Expression of the angiotensin II type 1 receptor (AT(1)-R) mRNA in vascular smooth muscle cells (VSMC) is down-regulated by a variety of agonists, including growth factors, agonists of G alpha(q) protein-coupled receptors, and activators of adenylyl cyclase. To determine whether cAMP-dependent protein kinases (PKA) participates in AT(1)-R mRNA down-regulation controlled by multiple classes of receptors, a PKA inhibitor peptide (PKI alpha) was developed and expressed in rat VSMC as a fusion with the enhanced green fluorescent protein (eGFP). PKA activity elicited both by forskolin and angiotensin II is suppressed in cells expressing this fusion protein (PKI alpha-eGFP), but platelet-derived growth factor-BB does not stimulate PKA activity in this preparation. PKI alpha-eGFP expression fully inhibits the forskolin-stimulated down-regulation of AT(1)-R mRNA levels and blocks 50% of the effect elicited by angiotensin II. This indicates that PKA plays a substantial role in angiotensin II-stimulated AT(1)-R mRNA down-regulation.

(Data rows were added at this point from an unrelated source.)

(** * Pseudo-random generator supply of Beast's websocket layer

    A shallow embedding of
    [include/boost/beast/websocket/detail/impl/prng.ipp]: the lazily
    computed seed words ([prng_seed]), the per-class nonce counters, the
    pooled classes of [make_prng_no_tls] with their intrusive free list
    ([prng_pool]), and the thread-local classes of [make_prng_tls].

    Conventions.  Unsigned machine integers are values of [Z] with the
    wrap-around written out ([wrap32], [wrap64]).  The signed reference
    count is an [int]: stepping it outside [INT_MIN .. INT_MAX] has no
    defined behaviour, which the model reports as [Undefined].  Objects
    live in a memory that is a list indexed by address; an address is the
    position of the object in that list. *)

From stdpp Require Import prelude relations gmap.
From Stdlib Require Import ZArith Lia.

Local Open Scope Z_scope.

(** ** Machine integers *)

Definition wrap32 (z : Z) : Z := z mod 2 ^ 32.
Definition wrap64 (z : Z) : Z := z mod 2 ^ 64.

Definition INT_MAX : Z := 2 ^ 31 - 1.
Definition INT_MIN : Z := - 2 ^ 31.

(** ** Seed words *)

(** [struct data { std::uint32_t v[8]; }] of [prng_seed]: exactly eight
    words, [v0] standing for [v[0]] and so on. *)
Record data := Data {
  v0 : Z; v1 : Z; v2 : Z; v3 : Z; v4 : Z; v5 : Z; v6 : Z; v7 : Z
}.

(** A [std::seed_seq] is the sequence of 32-bit values it stores; the
    constructor from an initializer list reduces each element modulo
    [2^32]. *)
Definition seed_seq := list Z.

Definition seed_seq_init (il : list Z) : seed_seq := wrap32 <$> il.

(** ** What the platform provides

    The collaborators that are not part of the file: the entropy source,
    the standard seed-sequence scrambler, the aligned allocator and the
    ChaCha stream cipher of [boost/beast/core/detail/chacha.hpp].

    - [random_device k] is the value of the [k]-th draw ever made from a
      [std::random_device] by this process;
    - [seed_seq_generate ss] is the content of [v] after
      [ss.generate(v, v+8)];
    - [aligned_alloc k] tells whether the [k]-th call of
      [boost::alignment::aligned_alloc] by this process returns a block
      ([true]) or a null pointer ([false]);
    - [chacha_ctor pv stream] is [chacha<20>(pv, stream)] and
      [chacha_call] its [operator()]. *)
Class Platform := {
  random_device : nat → Z;
  seed_seq_generate : seed_seq → data;
  aligned_alloc : nat → bool;
  chacha : Type;
  chacha_ctor : data → Z → chacha;
  chacha_call : chacha → Z * chacha
}.

(** A platform to evaluate the definitions on: entropy [k ↦ 7k+3], a
    scrambler that pads the stored values with zeros up to eight words,
    an allocator that fails on its call number 2 only, and a
    cipher stand-in that remembers its inputs and counts its calls. *)
Definition demo_generate (ss : seed_seq) : data :=
  let w (i : nat) := wrap32 (nth i ss 0) in
  Data (w 0%nat) (w 1%nat) (w 2%nat) (w 3%nat)
       (w 4%nat) (w 5%nat) (w 6%nat) (w 7%nat).

Definition demo_platform : Platform := {|
  random_device := λ k, 7 * Z.of_nat k + 3;
  seed_seq_generate := demo_generate;
  aligned_alloc := λ k, negb (Nat.eqb k 2);
  chacha := data * Z * Z;
  chacha_ctor := λ pv stream, (pv, stream, 0);
  chacha_call := λ '(pv, stream, i),
    (wrap32 (v0 pv + v7 pv + stream + i), (pv, stream, i + 1))
|}.

(** ** Objects with static storage duration *)

(** The four generator classes: a strategy (pooled, in
    [make_prng_no_tls]; thread-local, in [make_prng_tls]) and a variant.
    Each class has a constructor whose lambda declares a
    [static std::atomic<std::uint64_t> nonce{0}] of its own. *)
Inductive strategy := NoTls | Tls.
Inductive variant := Fast | Secure.

Definition prng_class : Type := strategy * variant.

#[global] Instance strategy_eq_dec : EqDecision strategy.
Proof. solve_decision. Defined.
#[global] Instance variant_eq_dec : EqDecision variant.
Proof. solve_decision. Defined.

(** [seed_d] is the function-local [static data const d] of [prng_seed],
    [None] until its initialisation has run.  The four [nonce_*] are the
    function-local atomics.  [rd_draws] and [alloc_calls] count the draws
    from the entropy source and the calls of the allocator so far. *)
Record statics := Statics {
  seed_d : option data;
  nonce_no_tls_fast : Z;
  nonce_no_tls_secure : Z;
  nonce_tls_fast : Z;
  nonce_tls_secure : Z;
  rd_draws : nat;
  alloc_calls : nat
}.

(** The process before any of the functions has been called. *)
Definition statics0 : statics := Statics None 0 0 0 0 0%nat 0%nat.

Definition set_seed_d (d : data) (s : statics) : statics :=
  Statics (Some d) (nonce_no_tls_fast s) (nonce_no_tls_secure s)
          (nonce_tls_fast s) (nonce_tls_secure s) (rd_draws s) (alloc_calls s).

Definition set_rd_draws (k : nat) (s : statics) : statics :=
  Statics (seed_d s) (nonce_no_tls_fast s) (nonce_no_tls_secure s)
          (nonce_tls_fast s) (nonce_tls_secure s) k (alloc_calls s).

Definition set_alloc_calls (k : nat) (s : statics) : statics :=
  Statics (seed_d s) (nonce_no_tls_fast s) (nonce_no_tls_secure s)
          (nonce_tls_fast s) (nonce_tls_secure s) (rd_draws s) k.
Lemma updateInventoryItem_step_keeps updates x y :
  updateInventoryItem_keeps updates x y ->
  updateInventoryItem_keeps updates x
    (apply_inventory_items_patch (updateInventoryItem_updateData updates) y).
Proof.
  unfold updateInventoryItem_keeps, kept. intros H. simpl.
  repeat match goal with H : _ /\ _ |- _ => destruct H end.
  repeat split; try assumption; intros E; rewrite E; simpl; auto.
Qed.

Lemma updateAddress_step_keeps updates x y :
  updateAddress_keeps updates x y ->
  updateAddress_keeps updates x
    (apply_addresses_patch (updateAddress_updateData updates) y).
Proof.
  unfold updateAddress_keeps, kept. intros H. simpl.
  repeat match goal with H : _ /\ _ |- _ => destruct H end.
  repeat split; try assumption; intros E; rewrite E; simpl; auto.
Qed.

Lemma updateAddress_unset_keeps updates x y :
  PartialAddress.isDefault updates <> None ->
  updateAddress_keeps updates x y ->
  updateAddress_keeps updates x (apply_addresses_patch unset_default y).
Proof.
  unfold updateAddress_keeps, kept. intros Hd H. simpl.
  repeat match goal with H : _ /\ _ |- _ => destruct H end.
  repeat split; try assumption. intros E. contradiction.
Qed.

Lemma Forall2_update_step {R} (Rel : R -> R -> Prop) (p : R -> bool) (f : R -> R)
    (l0 l : list R) :
  (forall x y, Rel x y -> Rel x (f y)) ->
  Forall2 Rel l0 l ->
  Forall2 Rel l0 (map (fun r => if p r then f r else r) l).
Proof.
  intros Hf H. induction H as [|x y l0 l Hxy _ IH]; simpl; constructor; auto.
  destruct (p y); auto.
Qed.

Lemma updateUser_keeps_refl updates x : updateUser_keeps updates x x.
Proof. unfold updateUser_keeps, kept. repeat split. Qed.

Lemma updateServiceArea_keeps_refl updates x : updateServiceArea_keeps updates x x.
Proof. unfold updateServiceArea_keeps, kept. repeat split. Qed.

Lemma updateAddress_keeps_refl updates x : updateAddress_keeps updates x x.
Proof. unfold updateAddress_keeps, kept. repeat split. Qed.

Lemma updateInventoryItem_keeps_refl updates x : updateInventoryItem_keeps updates x x.
Proof. unfold updateInventoryItem_keeps, kept. repeat split. Qed.

Lemma option_map_present {A} (x : option A) : option_map Some x <> None -> x <> None.
Proof. destruct x; simpl; congruence. Qed.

However, inhibition of PKA has no effect on AT(1)-R mRNA down-regulation caused by platelet-derived growth factor-BB. These findings show how agonists such as angiotensin II that are not normally considered as activators of PKA can use PKA-dependent processes to modulate gene expression. These findings also provide definitive evidence that PKA-dependent pathways are involved in modulation of AT(1)-R mRNA levels in VSMC.